Collected data entries
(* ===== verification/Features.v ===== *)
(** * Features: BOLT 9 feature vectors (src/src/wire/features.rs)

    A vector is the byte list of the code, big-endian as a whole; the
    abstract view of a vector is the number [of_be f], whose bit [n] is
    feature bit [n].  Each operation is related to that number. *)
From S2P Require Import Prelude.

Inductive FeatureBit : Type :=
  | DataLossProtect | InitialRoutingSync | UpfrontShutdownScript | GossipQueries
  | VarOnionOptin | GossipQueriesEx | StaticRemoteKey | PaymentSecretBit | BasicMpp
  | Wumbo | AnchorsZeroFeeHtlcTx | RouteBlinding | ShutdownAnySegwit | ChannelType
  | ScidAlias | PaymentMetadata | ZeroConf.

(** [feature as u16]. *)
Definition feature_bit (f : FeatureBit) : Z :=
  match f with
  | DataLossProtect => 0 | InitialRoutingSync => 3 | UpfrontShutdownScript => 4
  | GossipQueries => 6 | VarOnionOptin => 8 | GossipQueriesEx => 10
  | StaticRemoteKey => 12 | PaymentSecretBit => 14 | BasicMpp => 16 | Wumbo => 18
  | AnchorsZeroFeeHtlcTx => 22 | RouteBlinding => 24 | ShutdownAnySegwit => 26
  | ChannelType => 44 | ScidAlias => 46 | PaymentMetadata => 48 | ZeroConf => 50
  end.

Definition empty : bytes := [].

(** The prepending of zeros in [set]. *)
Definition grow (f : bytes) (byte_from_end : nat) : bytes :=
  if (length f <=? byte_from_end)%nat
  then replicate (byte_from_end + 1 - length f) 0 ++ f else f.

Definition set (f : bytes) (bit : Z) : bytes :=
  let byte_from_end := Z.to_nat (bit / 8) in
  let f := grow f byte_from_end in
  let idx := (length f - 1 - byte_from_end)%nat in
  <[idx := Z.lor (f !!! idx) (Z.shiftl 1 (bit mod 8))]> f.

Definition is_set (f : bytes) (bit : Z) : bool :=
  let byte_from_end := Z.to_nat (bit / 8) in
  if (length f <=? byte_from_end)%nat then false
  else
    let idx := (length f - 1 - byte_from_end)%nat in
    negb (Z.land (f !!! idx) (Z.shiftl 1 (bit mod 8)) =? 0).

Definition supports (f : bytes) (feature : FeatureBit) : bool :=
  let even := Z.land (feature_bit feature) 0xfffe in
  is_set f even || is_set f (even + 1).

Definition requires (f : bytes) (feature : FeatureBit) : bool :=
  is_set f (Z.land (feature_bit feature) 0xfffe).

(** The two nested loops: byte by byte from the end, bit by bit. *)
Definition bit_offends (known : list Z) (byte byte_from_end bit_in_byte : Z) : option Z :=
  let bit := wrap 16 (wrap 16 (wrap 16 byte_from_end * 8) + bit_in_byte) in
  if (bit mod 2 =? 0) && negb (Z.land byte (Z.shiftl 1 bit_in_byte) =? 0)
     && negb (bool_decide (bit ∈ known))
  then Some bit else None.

**Action item**
From the records above, pull every line that has the string "then" and copy it.

**Solution to the problem**
  then replicate (byte_from_end + 1 - length f) 0 ++ f else f.
  if (length f <=? byte_from_end)%nat then false
  then Some bit else None.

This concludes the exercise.